▶ _TASK TO CARRY OUT_
Counting only lines below that hold "Hcall", give the total alone.

▶ _ENTRIES PROVIDED_
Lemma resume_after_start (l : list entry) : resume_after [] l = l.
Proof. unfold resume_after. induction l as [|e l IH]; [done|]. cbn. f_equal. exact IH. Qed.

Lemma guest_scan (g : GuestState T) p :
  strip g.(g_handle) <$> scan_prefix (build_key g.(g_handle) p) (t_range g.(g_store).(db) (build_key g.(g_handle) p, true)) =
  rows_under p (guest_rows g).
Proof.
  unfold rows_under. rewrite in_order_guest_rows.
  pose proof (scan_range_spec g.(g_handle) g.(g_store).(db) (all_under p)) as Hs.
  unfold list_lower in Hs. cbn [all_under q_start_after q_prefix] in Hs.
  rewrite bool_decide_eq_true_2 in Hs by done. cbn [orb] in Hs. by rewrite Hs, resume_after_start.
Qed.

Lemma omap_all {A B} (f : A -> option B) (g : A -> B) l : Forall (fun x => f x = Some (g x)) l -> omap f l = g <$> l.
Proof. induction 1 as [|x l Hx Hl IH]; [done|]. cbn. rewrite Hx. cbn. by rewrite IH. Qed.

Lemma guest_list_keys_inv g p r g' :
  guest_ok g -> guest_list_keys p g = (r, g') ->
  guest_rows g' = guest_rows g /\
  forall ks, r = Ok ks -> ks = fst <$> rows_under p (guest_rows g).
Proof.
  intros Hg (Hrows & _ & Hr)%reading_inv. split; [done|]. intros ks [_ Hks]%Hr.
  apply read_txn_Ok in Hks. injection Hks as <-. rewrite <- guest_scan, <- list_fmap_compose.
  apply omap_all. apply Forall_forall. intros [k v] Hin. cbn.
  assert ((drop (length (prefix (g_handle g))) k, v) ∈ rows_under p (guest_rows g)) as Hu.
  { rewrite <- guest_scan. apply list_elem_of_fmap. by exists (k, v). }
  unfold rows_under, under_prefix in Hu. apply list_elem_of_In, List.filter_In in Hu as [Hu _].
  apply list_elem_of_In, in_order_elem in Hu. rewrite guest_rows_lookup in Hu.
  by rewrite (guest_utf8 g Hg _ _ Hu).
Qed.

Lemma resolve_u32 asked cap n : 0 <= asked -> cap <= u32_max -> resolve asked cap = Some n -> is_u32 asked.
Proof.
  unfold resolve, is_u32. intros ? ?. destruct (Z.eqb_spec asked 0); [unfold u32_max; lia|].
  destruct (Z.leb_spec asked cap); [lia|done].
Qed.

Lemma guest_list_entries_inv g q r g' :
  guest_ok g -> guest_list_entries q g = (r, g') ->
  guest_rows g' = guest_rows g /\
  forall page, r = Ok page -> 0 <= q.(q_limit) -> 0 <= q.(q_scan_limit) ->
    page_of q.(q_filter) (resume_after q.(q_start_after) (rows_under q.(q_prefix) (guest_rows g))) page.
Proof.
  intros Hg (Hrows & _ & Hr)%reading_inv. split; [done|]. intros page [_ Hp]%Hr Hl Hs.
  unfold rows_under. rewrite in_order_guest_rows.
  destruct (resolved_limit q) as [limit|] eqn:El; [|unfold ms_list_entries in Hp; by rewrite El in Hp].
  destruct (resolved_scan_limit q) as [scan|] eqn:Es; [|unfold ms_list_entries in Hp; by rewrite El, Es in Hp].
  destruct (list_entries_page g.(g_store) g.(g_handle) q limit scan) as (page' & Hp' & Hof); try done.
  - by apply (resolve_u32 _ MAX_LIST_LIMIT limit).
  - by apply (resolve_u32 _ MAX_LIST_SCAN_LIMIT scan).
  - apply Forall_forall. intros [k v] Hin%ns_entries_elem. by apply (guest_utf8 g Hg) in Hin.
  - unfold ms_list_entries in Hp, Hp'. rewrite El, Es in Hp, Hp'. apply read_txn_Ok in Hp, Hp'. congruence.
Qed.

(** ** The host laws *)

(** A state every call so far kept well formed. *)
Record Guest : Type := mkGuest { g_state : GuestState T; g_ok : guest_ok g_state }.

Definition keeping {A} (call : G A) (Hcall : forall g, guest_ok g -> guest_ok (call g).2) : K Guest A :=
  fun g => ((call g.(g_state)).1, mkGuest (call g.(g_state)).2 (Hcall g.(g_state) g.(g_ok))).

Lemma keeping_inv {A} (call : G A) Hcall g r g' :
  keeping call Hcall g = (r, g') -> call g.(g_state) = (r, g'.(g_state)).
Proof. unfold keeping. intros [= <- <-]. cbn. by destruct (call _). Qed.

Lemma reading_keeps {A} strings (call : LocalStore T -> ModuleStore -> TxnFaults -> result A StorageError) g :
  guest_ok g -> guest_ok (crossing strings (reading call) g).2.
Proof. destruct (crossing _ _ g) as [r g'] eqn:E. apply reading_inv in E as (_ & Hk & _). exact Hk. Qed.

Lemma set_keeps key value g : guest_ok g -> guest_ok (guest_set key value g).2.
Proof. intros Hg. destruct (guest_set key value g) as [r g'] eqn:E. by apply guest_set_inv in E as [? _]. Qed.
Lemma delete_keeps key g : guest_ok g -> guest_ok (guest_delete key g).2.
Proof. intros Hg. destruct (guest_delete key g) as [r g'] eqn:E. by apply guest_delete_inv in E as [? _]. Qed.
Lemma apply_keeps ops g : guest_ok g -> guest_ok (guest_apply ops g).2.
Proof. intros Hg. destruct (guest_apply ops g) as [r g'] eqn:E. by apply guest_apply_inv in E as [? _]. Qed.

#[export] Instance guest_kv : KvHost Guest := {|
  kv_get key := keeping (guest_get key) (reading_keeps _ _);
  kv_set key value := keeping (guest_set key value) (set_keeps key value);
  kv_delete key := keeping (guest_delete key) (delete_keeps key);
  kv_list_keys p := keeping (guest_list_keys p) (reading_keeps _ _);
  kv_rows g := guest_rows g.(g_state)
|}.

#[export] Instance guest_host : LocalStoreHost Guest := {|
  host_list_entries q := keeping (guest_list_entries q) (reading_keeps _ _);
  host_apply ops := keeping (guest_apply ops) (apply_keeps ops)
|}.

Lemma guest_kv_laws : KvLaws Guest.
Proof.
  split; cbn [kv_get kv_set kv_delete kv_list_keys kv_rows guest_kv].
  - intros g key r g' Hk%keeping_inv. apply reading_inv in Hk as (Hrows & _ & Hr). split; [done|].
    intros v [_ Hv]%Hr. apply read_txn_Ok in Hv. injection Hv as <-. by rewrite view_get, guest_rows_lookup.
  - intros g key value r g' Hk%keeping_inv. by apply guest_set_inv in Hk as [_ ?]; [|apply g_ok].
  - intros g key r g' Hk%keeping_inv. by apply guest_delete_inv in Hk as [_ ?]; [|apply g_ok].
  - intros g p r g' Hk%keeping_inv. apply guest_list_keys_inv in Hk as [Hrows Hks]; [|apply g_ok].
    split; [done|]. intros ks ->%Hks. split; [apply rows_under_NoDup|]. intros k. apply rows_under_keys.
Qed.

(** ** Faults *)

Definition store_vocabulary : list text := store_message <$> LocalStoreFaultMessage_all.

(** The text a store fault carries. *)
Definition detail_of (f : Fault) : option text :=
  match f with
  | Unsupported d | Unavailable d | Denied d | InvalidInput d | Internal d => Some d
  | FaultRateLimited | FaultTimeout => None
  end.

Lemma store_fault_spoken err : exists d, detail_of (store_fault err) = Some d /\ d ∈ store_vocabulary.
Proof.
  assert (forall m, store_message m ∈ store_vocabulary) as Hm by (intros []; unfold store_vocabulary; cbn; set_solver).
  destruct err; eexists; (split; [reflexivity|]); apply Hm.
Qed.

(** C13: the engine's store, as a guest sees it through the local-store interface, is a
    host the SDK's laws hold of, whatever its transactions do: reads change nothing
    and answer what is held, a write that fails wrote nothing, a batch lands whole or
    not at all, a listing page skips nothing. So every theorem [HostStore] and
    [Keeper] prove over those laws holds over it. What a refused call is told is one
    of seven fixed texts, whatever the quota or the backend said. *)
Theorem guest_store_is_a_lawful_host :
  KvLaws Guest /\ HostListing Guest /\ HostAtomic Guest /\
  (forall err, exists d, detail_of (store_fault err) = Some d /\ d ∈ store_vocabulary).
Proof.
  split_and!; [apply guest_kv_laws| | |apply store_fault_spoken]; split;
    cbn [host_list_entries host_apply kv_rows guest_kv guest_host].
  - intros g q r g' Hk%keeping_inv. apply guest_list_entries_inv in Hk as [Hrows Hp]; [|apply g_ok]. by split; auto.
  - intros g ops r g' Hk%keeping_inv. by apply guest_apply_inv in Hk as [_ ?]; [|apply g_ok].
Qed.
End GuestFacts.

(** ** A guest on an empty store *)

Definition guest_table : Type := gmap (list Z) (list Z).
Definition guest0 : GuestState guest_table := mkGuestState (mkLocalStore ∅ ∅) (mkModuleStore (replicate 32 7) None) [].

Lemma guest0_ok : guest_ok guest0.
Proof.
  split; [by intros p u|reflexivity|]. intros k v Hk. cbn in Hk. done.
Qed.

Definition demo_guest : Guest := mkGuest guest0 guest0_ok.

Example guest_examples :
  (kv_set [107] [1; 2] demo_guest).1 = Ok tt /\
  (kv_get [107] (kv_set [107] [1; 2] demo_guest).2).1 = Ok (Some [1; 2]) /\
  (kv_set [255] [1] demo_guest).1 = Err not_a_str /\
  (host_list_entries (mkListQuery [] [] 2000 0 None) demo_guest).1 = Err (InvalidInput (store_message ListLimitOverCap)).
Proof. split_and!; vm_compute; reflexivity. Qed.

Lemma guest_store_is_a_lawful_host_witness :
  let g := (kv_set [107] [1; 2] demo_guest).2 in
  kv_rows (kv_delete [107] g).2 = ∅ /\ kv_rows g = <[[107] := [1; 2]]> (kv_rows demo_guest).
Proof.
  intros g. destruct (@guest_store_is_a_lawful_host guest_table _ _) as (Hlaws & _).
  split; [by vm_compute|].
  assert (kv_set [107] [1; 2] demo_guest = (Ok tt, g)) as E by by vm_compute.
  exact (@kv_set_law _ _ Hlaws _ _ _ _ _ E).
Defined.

▶ _EXERCISE ANSWER_
4